**ASSIGNED TASK:** For the data below, give again exactly the lines from the one containing "Lemma await_fuel rpc" through the one containing "await_loop fuel n rpc commitment = Some r →", both ends included, and no others.

**LISTED ENTRIES:**
+ + +
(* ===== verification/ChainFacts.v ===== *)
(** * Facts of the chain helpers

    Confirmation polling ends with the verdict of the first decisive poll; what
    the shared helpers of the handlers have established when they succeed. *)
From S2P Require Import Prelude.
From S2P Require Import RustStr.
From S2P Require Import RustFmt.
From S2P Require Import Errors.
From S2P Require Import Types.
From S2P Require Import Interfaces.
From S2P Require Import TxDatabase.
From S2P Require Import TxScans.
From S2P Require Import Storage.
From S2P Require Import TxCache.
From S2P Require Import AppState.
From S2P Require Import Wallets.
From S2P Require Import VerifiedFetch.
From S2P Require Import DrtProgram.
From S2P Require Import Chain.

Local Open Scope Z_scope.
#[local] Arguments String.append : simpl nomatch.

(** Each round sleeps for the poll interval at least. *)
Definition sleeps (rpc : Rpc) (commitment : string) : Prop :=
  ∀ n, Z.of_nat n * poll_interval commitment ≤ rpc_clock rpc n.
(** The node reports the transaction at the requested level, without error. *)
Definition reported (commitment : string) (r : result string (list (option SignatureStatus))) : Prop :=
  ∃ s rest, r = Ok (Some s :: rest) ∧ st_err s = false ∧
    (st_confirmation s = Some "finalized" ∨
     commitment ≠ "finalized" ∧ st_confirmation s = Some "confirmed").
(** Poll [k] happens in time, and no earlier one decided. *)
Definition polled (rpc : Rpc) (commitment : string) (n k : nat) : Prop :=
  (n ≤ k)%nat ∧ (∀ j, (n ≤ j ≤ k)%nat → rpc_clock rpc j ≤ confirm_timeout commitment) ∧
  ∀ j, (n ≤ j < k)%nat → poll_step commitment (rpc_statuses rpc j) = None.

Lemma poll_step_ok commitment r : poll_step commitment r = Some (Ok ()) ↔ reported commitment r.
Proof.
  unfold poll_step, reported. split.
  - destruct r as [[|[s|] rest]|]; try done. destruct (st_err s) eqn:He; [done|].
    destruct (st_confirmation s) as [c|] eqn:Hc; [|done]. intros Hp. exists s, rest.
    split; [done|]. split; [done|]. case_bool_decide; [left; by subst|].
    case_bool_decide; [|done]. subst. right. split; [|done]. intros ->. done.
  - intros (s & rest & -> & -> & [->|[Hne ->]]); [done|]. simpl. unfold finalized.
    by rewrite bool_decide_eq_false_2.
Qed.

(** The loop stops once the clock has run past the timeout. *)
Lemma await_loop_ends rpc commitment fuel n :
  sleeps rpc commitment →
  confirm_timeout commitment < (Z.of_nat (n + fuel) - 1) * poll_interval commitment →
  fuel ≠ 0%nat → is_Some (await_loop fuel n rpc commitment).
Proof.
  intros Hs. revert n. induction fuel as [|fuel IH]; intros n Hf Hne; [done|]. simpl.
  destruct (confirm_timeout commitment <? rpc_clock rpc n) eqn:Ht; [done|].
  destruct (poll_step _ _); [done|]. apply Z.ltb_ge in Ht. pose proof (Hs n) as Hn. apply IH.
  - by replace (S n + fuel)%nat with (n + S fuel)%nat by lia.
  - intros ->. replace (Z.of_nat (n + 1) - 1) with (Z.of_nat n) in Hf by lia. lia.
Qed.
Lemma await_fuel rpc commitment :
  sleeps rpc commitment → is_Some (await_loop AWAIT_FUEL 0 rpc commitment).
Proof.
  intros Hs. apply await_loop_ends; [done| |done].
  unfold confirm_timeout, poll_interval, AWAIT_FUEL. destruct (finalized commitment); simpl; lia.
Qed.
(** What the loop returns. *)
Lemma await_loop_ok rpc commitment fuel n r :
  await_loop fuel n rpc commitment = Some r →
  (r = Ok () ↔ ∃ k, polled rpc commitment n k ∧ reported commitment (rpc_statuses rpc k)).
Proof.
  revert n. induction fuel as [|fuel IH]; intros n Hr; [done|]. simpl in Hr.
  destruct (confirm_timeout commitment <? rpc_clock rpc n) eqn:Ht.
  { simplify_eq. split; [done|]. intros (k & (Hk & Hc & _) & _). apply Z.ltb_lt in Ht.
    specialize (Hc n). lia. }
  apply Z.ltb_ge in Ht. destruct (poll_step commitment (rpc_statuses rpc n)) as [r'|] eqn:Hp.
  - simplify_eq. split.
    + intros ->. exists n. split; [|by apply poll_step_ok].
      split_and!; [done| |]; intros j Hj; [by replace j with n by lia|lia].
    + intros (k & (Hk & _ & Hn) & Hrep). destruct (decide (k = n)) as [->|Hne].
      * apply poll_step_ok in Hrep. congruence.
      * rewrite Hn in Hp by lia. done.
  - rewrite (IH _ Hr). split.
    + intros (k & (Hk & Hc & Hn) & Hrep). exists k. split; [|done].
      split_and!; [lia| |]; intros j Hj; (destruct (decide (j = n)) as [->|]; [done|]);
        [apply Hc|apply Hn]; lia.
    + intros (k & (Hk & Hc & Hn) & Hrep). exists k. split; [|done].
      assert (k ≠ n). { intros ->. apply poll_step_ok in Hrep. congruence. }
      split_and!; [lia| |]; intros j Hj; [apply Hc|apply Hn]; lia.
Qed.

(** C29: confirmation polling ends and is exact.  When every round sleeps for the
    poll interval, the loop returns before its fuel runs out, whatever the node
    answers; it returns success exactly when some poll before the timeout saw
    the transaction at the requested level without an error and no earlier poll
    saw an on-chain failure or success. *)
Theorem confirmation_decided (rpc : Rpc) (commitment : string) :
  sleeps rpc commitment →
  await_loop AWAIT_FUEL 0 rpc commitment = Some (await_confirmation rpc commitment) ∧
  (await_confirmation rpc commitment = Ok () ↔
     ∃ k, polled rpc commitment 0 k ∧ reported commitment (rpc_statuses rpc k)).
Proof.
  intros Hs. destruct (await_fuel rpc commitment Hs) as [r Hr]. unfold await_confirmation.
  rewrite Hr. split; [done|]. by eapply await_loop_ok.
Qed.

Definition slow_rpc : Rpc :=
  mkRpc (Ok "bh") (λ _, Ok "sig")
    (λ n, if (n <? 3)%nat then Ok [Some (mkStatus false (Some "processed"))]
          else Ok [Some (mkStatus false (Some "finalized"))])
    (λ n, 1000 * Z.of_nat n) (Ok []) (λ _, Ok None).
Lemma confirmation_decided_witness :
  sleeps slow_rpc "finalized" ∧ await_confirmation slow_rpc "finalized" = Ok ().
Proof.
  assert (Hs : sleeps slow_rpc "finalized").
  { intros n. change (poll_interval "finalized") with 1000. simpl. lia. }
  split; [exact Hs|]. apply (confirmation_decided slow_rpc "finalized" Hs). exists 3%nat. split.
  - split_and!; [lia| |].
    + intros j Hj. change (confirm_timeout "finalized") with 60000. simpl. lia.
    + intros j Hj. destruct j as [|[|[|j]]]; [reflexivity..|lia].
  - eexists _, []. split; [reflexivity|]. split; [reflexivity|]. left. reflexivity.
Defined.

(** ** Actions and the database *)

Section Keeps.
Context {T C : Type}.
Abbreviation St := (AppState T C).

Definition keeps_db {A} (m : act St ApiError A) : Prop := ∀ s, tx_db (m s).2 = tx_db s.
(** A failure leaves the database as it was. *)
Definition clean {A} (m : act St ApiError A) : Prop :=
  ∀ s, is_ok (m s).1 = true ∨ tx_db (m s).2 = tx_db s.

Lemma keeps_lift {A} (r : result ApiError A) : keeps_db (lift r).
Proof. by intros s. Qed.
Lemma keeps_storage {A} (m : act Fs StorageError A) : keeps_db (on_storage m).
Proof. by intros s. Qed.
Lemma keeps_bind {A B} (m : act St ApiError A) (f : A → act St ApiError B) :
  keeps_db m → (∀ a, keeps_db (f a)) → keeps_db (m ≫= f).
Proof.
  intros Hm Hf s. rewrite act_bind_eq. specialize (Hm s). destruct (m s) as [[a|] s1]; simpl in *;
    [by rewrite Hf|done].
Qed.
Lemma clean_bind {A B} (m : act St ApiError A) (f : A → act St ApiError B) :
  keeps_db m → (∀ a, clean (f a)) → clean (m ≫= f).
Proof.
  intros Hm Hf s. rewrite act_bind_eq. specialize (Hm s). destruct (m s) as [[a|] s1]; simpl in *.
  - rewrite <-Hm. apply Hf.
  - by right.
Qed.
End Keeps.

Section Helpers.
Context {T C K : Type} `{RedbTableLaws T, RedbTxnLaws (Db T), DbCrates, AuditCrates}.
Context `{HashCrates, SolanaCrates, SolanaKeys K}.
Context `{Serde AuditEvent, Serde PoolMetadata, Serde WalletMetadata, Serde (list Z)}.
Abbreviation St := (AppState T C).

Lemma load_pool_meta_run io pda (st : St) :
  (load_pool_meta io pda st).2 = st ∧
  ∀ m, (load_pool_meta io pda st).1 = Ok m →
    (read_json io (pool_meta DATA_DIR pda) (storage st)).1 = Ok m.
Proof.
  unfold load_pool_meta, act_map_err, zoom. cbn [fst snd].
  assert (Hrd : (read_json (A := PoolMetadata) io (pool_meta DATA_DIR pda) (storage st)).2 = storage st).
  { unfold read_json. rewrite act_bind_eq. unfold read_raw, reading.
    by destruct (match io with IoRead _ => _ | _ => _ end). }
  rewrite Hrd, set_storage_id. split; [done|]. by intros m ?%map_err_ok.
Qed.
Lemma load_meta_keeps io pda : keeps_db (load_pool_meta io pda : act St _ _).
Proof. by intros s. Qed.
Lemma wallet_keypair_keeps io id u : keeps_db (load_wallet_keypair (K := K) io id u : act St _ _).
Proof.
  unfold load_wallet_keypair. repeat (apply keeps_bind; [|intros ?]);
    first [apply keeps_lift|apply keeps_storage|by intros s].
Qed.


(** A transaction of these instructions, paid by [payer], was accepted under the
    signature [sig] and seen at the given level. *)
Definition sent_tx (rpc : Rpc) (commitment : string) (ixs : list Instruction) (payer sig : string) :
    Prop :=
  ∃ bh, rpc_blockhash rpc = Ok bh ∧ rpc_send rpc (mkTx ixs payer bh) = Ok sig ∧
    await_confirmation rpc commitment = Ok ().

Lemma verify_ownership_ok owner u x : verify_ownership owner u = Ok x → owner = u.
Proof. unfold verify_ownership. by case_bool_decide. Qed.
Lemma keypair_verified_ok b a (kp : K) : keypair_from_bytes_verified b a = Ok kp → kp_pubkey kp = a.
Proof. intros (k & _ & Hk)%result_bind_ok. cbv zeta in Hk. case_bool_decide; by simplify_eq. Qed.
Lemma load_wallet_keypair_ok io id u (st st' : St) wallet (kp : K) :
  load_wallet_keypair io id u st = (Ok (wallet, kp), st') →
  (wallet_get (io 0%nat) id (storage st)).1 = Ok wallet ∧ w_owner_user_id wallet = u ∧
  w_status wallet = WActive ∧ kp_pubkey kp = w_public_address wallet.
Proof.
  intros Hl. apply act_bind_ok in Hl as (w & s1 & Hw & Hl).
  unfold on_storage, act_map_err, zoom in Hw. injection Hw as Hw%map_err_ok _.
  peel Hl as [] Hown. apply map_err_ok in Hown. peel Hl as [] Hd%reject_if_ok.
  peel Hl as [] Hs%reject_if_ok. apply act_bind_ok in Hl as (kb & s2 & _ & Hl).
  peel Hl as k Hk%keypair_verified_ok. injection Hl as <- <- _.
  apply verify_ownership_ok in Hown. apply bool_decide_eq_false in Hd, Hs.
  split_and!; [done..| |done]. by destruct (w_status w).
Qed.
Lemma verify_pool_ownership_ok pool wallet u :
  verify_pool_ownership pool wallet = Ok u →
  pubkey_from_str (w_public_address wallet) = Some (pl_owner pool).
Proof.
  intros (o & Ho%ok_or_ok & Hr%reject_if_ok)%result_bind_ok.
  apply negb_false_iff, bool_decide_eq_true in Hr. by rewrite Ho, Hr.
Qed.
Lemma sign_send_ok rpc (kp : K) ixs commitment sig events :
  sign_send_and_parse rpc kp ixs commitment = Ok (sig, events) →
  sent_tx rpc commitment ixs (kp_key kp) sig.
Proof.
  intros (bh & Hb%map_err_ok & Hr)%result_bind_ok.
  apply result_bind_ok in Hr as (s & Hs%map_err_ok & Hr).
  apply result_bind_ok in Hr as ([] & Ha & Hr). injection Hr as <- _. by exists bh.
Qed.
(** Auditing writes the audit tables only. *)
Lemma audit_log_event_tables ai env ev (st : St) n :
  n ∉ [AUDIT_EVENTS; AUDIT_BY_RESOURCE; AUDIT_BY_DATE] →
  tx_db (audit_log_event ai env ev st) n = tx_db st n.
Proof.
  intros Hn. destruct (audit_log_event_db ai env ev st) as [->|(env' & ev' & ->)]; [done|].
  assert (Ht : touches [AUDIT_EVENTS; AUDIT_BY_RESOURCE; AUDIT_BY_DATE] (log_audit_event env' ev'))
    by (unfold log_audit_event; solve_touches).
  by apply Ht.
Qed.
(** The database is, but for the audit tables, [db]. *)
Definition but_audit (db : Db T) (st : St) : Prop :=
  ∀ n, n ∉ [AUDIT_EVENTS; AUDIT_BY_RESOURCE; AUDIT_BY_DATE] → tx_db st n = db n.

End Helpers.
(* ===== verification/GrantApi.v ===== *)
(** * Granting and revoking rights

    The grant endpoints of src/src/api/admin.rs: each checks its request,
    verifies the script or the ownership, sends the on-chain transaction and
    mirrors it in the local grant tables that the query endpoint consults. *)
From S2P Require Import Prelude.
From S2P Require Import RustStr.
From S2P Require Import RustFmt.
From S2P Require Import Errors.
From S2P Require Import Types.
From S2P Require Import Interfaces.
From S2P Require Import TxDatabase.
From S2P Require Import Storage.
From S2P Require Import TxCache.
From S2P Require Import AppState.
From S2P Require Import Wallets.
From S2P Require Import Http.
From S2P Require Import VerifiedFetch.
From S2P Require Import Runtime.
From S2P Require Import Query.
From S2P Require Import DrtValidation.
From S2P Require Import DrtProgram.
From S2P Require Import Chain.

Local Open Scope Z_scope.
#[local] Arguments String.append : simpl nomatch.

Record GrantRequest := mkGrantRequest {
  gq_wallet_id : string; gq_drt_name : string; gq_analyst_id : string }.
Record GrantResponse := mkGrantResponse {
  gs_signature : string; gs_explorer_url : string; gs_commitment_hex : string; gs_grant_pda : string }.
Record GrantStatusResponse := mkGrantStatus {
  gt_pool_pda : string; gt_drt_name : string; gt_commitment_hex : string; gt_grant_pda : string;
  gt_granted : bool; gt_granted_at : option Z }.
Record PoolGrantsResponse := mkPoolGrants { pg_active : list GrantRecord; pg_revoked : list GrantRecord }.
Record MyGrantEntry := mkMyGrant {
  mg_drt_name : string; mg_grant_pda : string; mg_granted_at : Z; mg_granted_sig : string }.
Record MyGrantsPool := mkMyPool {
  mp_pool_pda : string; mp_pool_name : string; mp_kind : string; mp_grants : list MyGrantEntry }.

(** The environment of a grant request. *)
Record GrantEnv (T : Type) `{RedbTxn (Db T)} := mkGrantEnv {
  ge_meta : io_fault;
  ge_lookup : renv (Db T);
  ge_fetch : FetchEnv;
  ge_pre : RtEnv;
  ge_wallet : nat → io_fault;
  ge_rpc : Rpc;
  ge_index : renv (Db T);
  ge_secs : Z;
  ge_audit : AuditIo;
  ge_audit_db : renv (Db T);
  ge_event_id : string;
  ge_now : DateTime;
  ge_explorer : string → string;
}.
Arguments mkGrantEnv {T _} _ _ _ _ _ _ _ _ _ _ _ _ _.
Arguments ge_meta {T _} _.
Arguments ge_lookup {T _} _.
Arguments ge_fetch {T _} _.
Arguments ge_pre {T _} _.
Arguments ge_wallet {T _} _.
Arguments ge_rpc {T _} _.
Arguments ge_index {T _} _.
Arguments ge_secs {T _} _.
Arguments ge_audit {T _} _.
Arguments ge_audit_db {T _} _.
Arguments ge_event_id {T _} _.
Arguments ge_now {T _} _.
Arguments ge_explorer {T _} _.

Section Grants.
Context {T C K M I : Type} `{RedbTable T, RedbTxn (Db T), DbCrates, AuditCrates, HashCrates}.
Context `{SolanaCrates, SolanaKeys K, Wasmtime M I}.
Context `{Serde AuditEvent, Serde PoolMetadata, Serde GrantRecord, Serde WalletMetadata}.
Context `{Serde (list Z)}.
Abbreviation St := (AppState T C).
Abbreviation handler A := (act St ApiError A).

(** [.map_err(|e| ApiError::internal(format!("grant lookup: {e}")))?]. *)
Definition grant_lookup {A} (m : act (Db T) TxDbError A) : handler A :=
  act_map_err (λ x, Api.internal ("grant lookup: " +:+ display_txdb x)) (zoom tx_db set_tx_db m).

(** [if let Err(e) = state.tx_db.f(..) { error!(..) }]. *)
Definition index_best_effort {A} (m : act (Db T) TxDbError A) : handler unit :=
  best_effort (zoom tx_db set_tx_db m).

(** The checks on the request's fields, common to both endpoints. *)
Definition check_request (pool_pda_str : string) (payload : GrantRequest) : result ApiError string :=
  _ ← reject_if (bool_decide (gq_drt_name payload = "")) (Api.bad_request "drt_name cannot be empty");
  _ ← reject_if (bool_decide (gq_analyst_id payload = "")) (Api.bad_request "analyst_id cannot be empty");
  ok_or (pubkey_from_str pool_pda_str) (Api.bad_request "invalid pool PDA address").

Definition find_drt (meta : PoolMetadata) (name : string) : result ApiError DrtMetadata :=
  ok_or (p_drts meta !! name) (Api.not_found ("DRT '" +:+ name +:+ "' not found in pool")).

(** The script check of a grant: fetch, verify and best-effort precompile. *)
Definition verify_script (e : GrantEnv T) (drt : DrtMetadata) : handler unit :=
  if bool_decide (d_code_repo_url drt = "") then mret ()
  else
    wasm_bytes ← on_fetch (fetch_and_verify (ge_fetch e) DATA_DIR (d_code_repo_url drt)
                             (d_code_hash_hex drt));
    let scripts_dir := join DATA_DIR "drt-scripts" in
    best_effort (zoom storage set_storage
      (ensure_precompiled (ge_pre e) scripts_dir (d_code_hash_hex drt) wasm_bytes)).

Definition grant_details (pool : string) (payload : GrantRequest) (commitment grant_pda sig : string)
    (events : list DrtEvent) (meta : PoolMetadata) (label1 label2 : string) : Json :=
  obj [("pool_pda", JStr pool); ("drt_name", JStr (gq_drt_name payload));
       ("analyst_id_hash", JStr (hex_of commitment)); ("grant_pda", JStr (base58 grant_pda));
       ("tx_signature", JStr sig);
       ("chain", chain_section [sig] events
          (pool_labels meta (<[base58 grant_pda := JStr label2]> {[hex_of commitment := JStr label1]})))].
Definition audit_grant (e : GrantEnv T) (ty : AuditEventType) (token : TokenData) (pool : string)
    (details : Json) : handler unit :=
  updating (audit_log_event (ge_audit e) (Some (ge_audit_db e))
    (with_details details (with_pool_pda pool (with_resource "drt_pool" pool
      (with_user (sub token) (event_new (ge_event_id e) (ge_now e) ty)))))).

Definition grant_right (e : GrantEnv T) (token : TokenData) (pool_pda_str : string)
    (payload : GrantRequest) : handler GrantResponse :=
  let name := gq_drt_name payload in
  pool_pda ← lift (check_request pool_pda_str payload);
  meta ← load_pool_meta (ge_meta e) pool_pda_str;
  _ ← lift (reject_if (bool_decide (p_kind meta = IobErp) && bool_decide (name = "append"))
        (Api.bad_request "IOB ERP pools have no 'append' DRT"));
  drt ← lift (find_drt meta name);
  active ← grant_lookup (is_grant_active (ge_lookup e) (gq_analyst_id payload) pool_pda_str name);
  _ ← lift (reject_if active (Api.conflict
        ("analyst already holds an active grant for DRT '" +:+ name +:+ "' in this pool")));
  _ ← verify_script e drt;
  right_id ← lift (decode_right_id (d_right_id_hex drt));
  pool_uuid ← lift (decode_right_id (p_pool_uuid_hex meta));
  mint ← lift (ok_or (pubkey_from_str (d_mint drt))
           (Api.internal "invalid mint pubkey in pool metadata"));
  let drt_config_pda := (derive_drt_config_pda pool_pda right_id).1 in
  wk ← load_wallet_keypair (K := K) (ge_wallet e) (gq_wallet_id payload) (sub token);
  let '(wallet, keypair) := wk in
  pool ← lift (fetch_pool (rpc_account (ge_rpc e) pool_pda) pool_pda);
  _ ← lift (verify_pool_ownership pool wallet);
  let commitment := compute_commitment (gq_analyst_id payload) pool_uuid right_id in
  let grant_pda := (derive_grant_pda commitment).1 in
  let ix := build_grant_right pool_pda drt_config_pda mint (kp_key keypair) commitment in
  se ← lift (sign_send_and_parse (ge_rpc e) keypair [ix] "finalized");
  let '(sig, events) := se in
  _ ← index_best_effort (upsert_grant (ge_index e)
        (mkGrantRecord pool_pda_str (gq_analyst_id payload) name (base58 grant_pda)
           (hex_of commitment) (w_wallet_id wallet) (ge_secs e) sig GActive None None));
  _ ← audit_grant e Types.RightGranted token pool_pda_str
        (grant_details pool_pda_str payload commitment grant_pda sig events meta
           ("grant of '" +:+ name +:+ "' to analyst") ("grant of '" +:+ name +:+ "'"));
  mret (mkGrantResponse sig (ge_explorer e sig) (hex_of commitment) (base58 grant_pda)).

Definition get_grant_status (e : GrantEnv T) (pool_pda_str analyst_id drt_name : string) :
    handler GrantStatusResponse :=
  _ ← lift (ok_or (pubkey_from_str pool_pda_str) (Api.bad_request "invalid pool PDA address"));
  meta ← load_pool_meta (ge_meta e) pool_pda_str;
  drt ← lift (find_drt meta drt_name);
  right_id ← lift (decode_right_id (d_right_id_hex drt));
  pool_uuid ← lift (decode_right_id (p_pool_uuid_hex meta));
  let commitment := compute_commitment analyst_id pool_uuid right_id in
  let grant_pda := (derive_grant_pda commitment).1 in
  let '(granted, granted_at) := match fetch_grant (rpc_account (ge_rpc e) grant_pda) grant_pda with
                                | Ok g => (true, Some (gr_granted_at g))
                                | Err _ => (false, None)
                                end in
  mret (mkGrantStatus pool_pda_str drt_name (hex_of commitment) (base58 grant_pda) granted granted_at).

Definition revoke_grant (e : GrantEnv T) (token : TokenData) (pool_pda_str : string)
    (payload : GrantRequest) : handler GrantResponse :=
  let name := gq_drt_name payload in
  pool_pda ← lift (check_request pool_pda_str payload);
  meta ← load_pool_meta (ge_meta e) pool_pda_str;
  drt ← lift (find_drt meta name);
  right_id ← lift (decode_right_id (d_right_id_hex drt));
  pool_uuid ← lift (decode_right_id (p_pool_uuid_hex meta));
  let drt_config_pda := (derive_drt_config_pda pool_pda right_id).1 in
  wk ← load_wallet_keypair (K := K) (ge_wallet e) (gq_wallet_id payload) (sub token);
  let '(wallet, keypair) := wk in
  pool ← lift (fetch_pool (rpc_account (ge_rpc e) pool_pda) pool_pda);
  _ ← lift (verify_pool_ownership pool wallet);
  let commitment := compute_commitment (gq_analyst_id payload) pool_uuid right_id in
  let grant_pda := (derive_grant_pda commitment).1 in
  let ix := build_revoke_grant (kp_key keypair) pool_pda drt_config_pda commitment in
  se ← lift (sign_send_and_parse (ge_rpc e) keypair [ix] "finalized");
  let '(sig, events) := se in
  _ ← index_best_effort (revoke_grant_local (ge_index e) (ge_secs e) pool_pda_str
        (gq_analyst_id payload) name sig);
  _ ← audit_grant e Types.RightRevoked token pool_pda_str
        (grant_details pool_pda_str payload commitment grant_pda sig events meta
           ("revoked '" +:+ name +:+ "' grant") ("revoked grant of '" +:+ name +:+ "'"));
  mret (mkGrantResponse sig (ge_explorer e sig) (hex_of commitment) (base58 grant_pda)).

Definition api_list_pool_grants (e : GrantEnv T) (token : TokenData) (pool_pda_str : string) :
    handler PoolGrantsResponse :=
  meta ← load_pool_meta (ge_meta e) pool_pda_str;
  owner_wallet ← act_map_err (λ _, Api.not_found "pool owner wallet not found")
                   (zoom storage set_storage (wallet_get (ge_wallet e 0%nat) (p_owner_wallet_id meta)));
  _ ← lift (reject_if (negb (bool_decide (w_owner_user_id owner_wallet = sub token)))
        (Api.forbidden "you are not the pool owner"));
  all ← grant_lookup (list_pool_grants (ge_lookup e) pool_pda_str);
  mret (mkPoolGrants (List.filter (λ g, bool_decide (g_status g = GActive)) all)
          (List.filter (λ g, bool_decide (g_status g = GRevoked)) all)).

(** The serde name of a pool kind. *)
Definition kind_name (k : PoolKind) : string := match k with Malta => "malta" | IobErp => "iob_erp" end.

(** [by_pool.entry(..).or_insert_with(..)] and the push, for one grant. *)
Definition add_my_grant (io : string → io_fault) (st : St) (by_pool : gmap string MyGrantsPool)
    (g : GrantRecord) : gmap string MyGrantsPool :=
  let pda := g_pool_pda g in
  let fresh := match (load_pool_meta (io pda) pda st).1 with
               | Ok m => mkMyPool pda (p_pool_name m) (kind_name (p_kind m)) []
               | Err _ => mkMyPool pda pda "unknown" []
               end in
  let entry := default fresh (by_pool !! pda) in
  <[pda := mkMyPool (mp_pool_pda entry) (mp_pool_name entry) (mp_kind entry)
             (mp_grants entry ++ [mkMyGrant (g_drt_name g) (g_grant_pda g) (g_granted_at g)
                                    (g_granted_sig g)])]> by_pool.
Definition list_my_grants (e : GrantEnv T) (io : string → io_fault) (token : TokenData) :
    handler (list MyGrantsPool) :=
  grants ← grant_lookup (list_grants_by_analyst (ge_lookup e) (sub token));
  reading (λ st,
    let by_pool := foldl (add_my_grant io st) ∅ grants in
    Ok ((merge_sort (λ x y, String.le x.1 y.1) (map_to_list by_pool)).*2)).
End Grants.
+ + +
**TASK ANSWER:**
Lemma await_fuel rpc commitment :
  sleeps rpc commitment → is_Some (await_loop AWAIT_FUEL 0 rpc commitment).
Proof.
  intros Hs. apply await_loop_ends; [done| |done].
  unfold confirm_timeout, poll_interval, AWAIT_FUEL. destruct (finalized commitment); simpl; lia.
Qed.
(** What the loop returns. *)
Lemma await_loop_ok rpc commitment fuel n r :
  await_loop fuel n rpc commitment = Some r →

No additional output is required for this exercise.